February 12, 2007

The Problem with Hillary

In January, 2003, I boarded a Golden Gate ferry and sailed across the Bay to the Ferry Building in San Francisco. I joined about 100,000 other demonstrators (the Chronicle, still under the sway of the general warmongering spirit of the times, estimated the crowd at about 732). Elaine, mother of my daughter's best childhood friends, went with me, and we marched all the way to Civic Center, where a diverse group of speakers on a variety of topics, both germane and irrelevant to the Iraq War, spoke to the crowd. On the way back, Elaine, understandably exhilarated by the show of solidarity, asked me if I thought the invasion would happen anyway.

"Of course," I said. "Nothing can stop it."

My confident prediction was based on little more than my opinion of George W. Bush. He had already demonstrated his penchant for pathological lying, and I didn't believe a word he said. He had begun his systematic shredding of the Bill of Rights with his jailing of Jose Padilla and establishment of his concentration camp on Cuba. Many experts had expressed their opinion that there were no weapons of mass destruction in Iraq, including Scott Ritter (a former weapons inspector), William Arkin (a defense analyst) and, most notably, Hans Blix, who had been driving around Iraq for months without finding anything. The idea of a connection between Osama bin Laden and Saddam Hussein was ridiculous on its face.

The war, therefore, was a stupid idea. Hillary Clinton, Senator from New York, voted in October, 2002, to authorize President Bush to do whatever the hell he wanted to do. This was prior to the invasion. Also prior to the invasion, I voted with my feet to oppose the invasion. Thus, our relative positions were clear and marked by overt indicators. There is no going back.

I was right and Hillary Clinton was wrong. How could I possibly vote for a politician, who is briefed by insiders all day long, who sits on the Senate Armed Services Committee, who knows less than I do? Her subsequent attempts to explain her way out of her cowardly vote have contorted her into positions that would be the envy of a Chinese acrobat troupe. She cannot say she was "wrong," although the milling throngs in New Hampshire have asked her to say just that. "Knowing what I know now," she says, "I certainly would not have authorized Bush to conduct his war." Not so fast, Hillary. A little glib. Under the War Powers Act, the Iraq War is YOUR war. You told Bush to go ahead. And as far as knowing then what you know now? You see, I knew then what you say you didn't know then.

So what the hell were you doing? You were caving in, that's all. And because it seems to you that a good offense is the best defense, you're attacking the "simplicity" of Barack Obama's get the hell out approach. "Anyone can say, 'just leave'," you sneer. But you see, Hill: Obama was against the damn thing to begin with. He doesn't think we should ever have been there.

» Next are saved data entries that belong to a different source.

(** A symbol is flagged iff its frame has two rows and a check fires. *)
Lemma flagged_iff_rows stock_data vt pt sym df :
  NoDup (map fst stock_data) -> In (sym, df) stock_data ->
  (flagged sym (identify_hot_stocks stock_data vt pt) <->
   2 <= length df /\
   (volume_fired vt df = true \/ price_fired pt df = true)).
Proof.
  intros Hnd Hin. split.
  - intros (hs & Hhs & Hsym).
    apply identify_hot_stocks_In in Hhs as (s & d & Hin' & Hl & Hr & ->).
    cbn in Hsym. subst s.
    rewrite (stock_data_functional _ _ _ _ Hnd Hin Hin').
    split; [exact Hl|].
    destruct (volume_fired vt d) eqn:Ev; [now left|].
    destruct (price_fired pt d) eqn:Ep; [now right|].
    contradiction Hr. now apply reasons_of_nil.
  - intros [Hl Hfired]. now apply (flagged_iff stock_data vt pt sym df).
Qed.

End DetectorMore.

(** X11. Fetching and detecting together: for every entry of the dict
    [get_active_companies] returns, whatever the list of symbols asked for
    (repetitions included), the symbol is in the output of
    [identify_hot_stocks] iff its frame has at least two rows and the
    volume check or the price check fires. A frame with a single row is
    never flagged. *)
Theorem fetched_symbol_flagged_iff {N : Numerics}
  (history : market) (symbols : list pystr) (days : Z) (vt pt : f64)
  (sym : pystr) (df : dataframe) :
  In (sym, df) (snd (get_active_companies history symbols days)) ->
  (flagged sym
     (identify_hot_stocks (snd (get_active_companies history symbols days))
        vt pt) <->
   2 <= length df /\
   (f64_ge (volume_ratio_of df) vt = true \/
    f64_ge (SFabs (price_change_of df)) pt = true))
  /\ In sym symbols /\ df <> [].
Proof.
  intros Hin.
  destruct (get_active_from_well_kept history days symbols [] [])
    as [_ (Hnd & Hincl & Hne)].
  { split; [constructor|]. split; [intros x []|constructor]. }
  fold (get_active_companies history symbols days) in Hnd, Hincl, Hne.
  split; [|split].
  - exact (flagged_iff_rows _ vt pt sym df Hnd Hin).
  - apply Hincl. now apply (in_map fst) in Hin.
  - exact (proj1 (Forall_forall _ _) Hne (sym, df) Hin).
Qed.

Lemma fetched_symbol_flagged_iff_witness :
  In (u "6758.T", [mk_bar (f64_of_Z 10) (f64_of_Z 100)])
    (snd (get_active_companies open_market asked_symbols 5)) /\
  (flagged (u "6758.T")
     (@identify_hot_stocks sample_numerics
        (snd (get_active_companies open_market asked_symbols 5))
        two five_percent) <->
   2 <= length [mk_bar (f64_of_Z 10) (f64_of_Z 100)] /\
   (f64_ge (@volume_ratio_of sample_numerics
              [mk_bar (f64_of_Z 10) (f64_of_Z 100)]) two = true \/
    f64_ge (SFabs (price_change_of [mk_bar (f64_of_Z 10) (f64_of_Z 100)]))
      five_percent = true))
  /\ In (u "6758.T") asked_symbols
  /\ [mk_bar (f64_of_Z 10) (f64_of_Z 100)] <> [].
Proof.
  assert (Hin : In (u "6758.T", [mk_bar (f64_of_Z 10) (f64_of_Z 100)])
                  (snd (get_active_companies open_market asked_symbols 5))).
  { vm_compute. right. left. reflexivity. }
  exact (conj Hin
           (@fetched_symbol_flagged_iff sample_numerics open_market
              asked_symbols 5 two five_percent (u "6758.T")
              [mk_bar (f64_of_Z 10) (f64_of_Z 100)] Hin)).
Defined.

(** X12. The output of [identify_hot_stocks] follows the iteration order
    of its input: its symbols are a sub-sequence of the keys of
    [stock_data]. Every entry carries one or two reasons, the ratio and the
    change computed from the frame of its symbol, and no related news
    yet. *)
Theorem identify_hot_stocks_order_and_entries {N : Numerics}
  (stock_data : list (pystr * dataframe)) (vt pt : f64) :
  subseq (map symbol (identify_hot_stocks stock_data vt pt))
    (map fst stock_data)
  /\
  Forall
    (fun hs =>
       (length (reasons hs) = 1 \/ length (reasons hs) = 2) /\
       related_news hs = None /\
       exists df,
         In (symbol hs, df) stock_data /\ 2 <= length df /\
         volume_ratio hs = volume_ratio_of df /\
         price_change hs = price_change_of df)
    (identify_hot_stocks stock_data vt pt).
Proof.
  split; [apply identify_hot_stocks_subseq|].
  apply Forall_forall. intros hs Hhs.
  apply identify_hot_stocks_In in Hhs as (s & d & Hin & Hl & Hr & ->).
  cbn [reasons related_news symbol volume_ratio price_change].
  split; [now apply reasons_of_length|]. split; [reflexivity|].
  exists d. repeat split; assumption.
Qed.

(** ** The cross-linker, continued *)

Section LinkerMore.

Lemma title_matches_raises_TypeError sym title e :
  title_matches sym title = Raise e -> e = TypeError.
Proof.
  unfold title_matches. destruct title as [|s|l|d]; cbn [py_in bind].
  - now intros [= <-].
  - destruct (substring (split_head 46 sym) s); discriminate.
  - destruct (existsb (py_eq (VStr (split_head 46 sym))) l); discriminate.
  - destruct (dict_get (split_head 46 sym) d); discriminate.
Qed.

Lemma link_news_to_stock_raises_TypeError sym articles e :
  link_news_to_stock sym articles = Raise e -> e = TypeError.
Proof.
  induction articles as [|article rest IH]; cbn [link_news_to_stock];
    [discriminate|].
  destruct (title_matches sym (get_or article (u "title") (VStr [])))
    as [hit|e1] eqn:Et; cbn [bind].
  - destruct (link_news_to_stock sym rest) as [linked|e2]; cbn [bind].
    + destruct hit; discriminate.
    + intros [= <-]. now apply IH.
  - intros [= <-]. now apply (title_matches_raises_TypeError _ _ _ Et).
Qed.

End LinkerMore.

(** X13. [link_news_to_stock] catches nothing: as soon as one item of the
    list has the title [None] (the key present, the value [None]) the call
    raises [TypeError], whatever the symbol and whatever the other items,
    matches included; no partial list is returned. *)
Theorem link_news_to_stock_none_title_raises
  (stock_symbol : pystr) (news_articles : list dict) (article : dict) :
  In article news_articles ->
  dict_get (u "title") article = Some VNone ->
  link_news_to_stock stock_symbol news_articles = Raise TypeError.
Proof.
  intros Hin Ht.
  induction news_articles as [|first rest IH]; [contradiction|].
  cbn [link_news_to_stock]. destruct Hin as [->|Hin].
  - unfold get_or. rewrite Ht. reflexivity.
  - destruct (title_matches stock_symbol (get_or first (u "title") (VStr [])))
      as [hit|e] eqn:Et; cbn [bind].
    + now rewrite (IH Hin).
    + now rewrite (title_matches_raises_TypeError _ _ _ Et).
Qed.

Lemma link_news_to_stock_none_title_raises_witness :
  In untitled [toyota; untitled] /\
  dict_get (u "title") untitled = Some VNone /\
  link_news_to_stock (u "7203.T") [toyota; untitled] = Raise TypeError.
Proof.
  assert (Hin : In untitled [toyota; untitled]) by (right; left; reflexivity).
  assert (Ht : dict_get (u "title") untitled = Some VNone)
    by (vm_compute; reflexivity).
  exact (conj Hin (conj Ht
           (link_news_to_stock_none_title_raises (u "7203.T")
              [toyota; untitled] untitled Hin Ht))).
Defined.

(** ** The reports, continued *)

(** X14. The market report shows what it is given: the daily summary and,
    for each of the first five narrated items, the text of its title,
    source, date, summary and url (where these are strings) are literal
    parts of the text returned. *)
Theorem create_market_report_email_shows_items {B : Builtins}
  (today daily_summary : pystr) (summarized_articles : list dict)
  (article : dict) (k s : pystr) :
  In article (firstn 5 summarized_articles) ->
  In k [u "title"; u "source"; u "published_at"; u "summary"; u "url"] ->
  dict_get k article = Some (VStr s) ->
  substring s
    (create_market_report_email today daily_summary summarized_articles)
    = true /\
  substring daily_summary
    (create_market_report_email today daily_summary summarized_articles)
    = true.
Proof.
  intros Hin Hk Hs. unfold create_market_report_email. split.
  - destruct (article_blocks_In article _ Hin 1) as (j & pre & post & ->).
    apply substring_later, substring_longer, substring_inside.
    exact (article_block_shows j article k s Hk Hs).
  - unfold report_header. apply substring_longer.
    do 3 apply substring_later. apply substring_prefix.
Qed.

Lemma create_market_report_email_shows_items_witness :
  In narrated_rates (firstn 5 six_items) /\
  In (u "summary")
    [u "title"; u "source"; u "published_at"; u "summary"; u "url"] /\
  dict_get (u "summary") narrated_rates = Some (VStr (u "Rates were held.")) /\
  substring (u "Rates were held.")
    (@create_market_report_email sample_builtins (u "2024-01-02")
       (u "Quiet day.") six_items) = true /\
  substring (u "Quiet day.")
    (@create_market_report_email sample_builtins (u "2024-01-02")
       (u "Quiet day.") six_items) = true.
Proof.
  assert (Hin : In narrated_rates (firstn 5 six_items))
    by (right; left; reflexivity).
  assert (Hk : In (u "summary")
                 [u "title"; u "source"; u "published_at"; u "summary";
                  u "url"]) by (do 3 right; left; reflexivity).
  assert (Hs : dict_get (u "summary") narrated_rates
               = Some (VStr (u "Rates were held.")))
    by (vm_compute; reflexivity).
  exact (conj Hin (conj Hk (conj Hs
           (@create_market_report_email_shows_items sample_builtins
              (u "2024-01-02") (u "Quiet day.") six_items narrated_rates
              (u "summary") (u "Rates were held.") Hin Hk Hs)))).
Defined.

(** X15. The hot-stock report shows every stock it is given: its symbol,
    each of its reasons and, when related news is attached, the title, the
    summary and the url of each linked item are literal parts of the text
    returned. A stock whose related news is an empty list is rendered like
    a stock without related news. *)
Theorem create_hot_stock_report_email_shows_stocks {B : Builtins}
  (today : pystr) (hot_stocks : list hot_stock) (stock : hot_stock) :
  In stock hot_stocks ->
  substring (symbol stock) (create_hot_stock_report_email today hot_stocks)
    = true /\
  (forall reason,
      In reason (reasons stock) ->
      substring reason (create_hot_stock_report_email today hot_stocks)
        = true) /\
  (forall linked_news news,
      related_news stock = Some linked_news -> In news linked_news ->
      substring (py_format (rel_title news))
        (create_hot_stock_report_email today hot_stocks) = true /\
      substring (py_format (rel_summary news))
        (create_hot_stock_report_email today hot_stocks) = true /\
      substring (py_format (rel_url news))
        (create_hot_stock_report_email today hot_stocks) = true) /\
  (related_news stock = Some [] ->
   stock_block stock =
     stock_block {| symbol := symbol stock;
                    volume_ratio := volume_ratio stock;
                    price_change := price_change stock;
                    reasons := reasons stock;
                    related_news := None |}).
Proof.
  intros Hin.
  destruct (flat_map_In stock_block stock hot_stocks Hin) as (pre & post & E).
  assert (Hblock : forall p,
             substring p (stock_block stock) = true ->
             substring p (create_hot_stock_report_email today hot_stocks)
               = true).
  { intros p Hp. unfold create_hot_stock_report_email. rewrite E.
    do 3 apply substring_later. apply substring_longer.
    now apply substring_inside. }
  split; [|split; [|split]].
  - apply Hblock. unfold stock_block.
    apply substring_later, substring_prefix.
  - intros reason Hr. apply Hblock. unfold stock_block.
    destruct (flat_map_In reason_line reason _ Hr) as (pre' & post' & ->).
    do 3 apply substring_later. apply substring_longer, substring_inside.
    unfold reason_line. apply substring_later, substring_prefix.
  - intros linked_news news Hl Hn.
    assert (Hnews : forall p,
               substring p (news_lines news) = true ->
               substring p (stock_block stock) = true).
    { intros p Hp. unfold stock_block, related_block. rewrite Hl.
      destruct linked_news as [|n ns]; [contradiction|].
      destruct (flat_map_In news_lines news _ Hn) as (pre' & post' & ->).
      do 4 apply substring_later. apply substring_longer.
      do 2 apply substring_later. now apply substring_inside. }
    repeat split; apply Hblock, Hnews; unfold news_lines.
    + apply substring_later, substring_prefix.
    + do 4 apply substring_later. apply substring_prefix.
    + do 7 apply substring_later. apply substring_prefix.
  - intros Hl. unfold stock_block, related_block. cbn [related_news symbol
      reasons]. now rewrite Hl.
Qed.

I just love the way your handlers describe your highly nuanced position on phased withdrawal. They say your position more closely "reflects the political mainstream." So that's why you say what you do now? You looked around the Senate chamber, read the editorials in the Washington Post and New York Times, and figured out what was good to believe? Is that the same thing as the right thing to believe?

Here's a clue. The political mainstream is not the same as the opinion of the American people. That's why you're getting all those tough questions. Those rock-ribbed people in New Hampshire are on to you. They don't ask questions like Andrea Mitchell and Tim Russert ask. They know you voted the way you did because your political calculations favored a "safe" approach of belligerence, and if the war was a success, whether it was the right thing to do or not, you would look like you made a smart call. When it went south, when it turned out there was no reason for the invasion at all, you started crabbing about Bush's incompetence in conducting this fiasco.

Nope, you still don't get it. You're going to have to admit you chickened out. You can't even say, "I made a mistake." When there are two boxes to check, and you know the right answer but check the other one because of your vaulting ambition, you didn't make a "mistake." You took the easy way out. That's what you have to say. You have to forgo your triangulating, calculating, outside-in approach to moral choosing. Or that vaulting ambition will not fall upon another, as the Bard said. It will fall on you.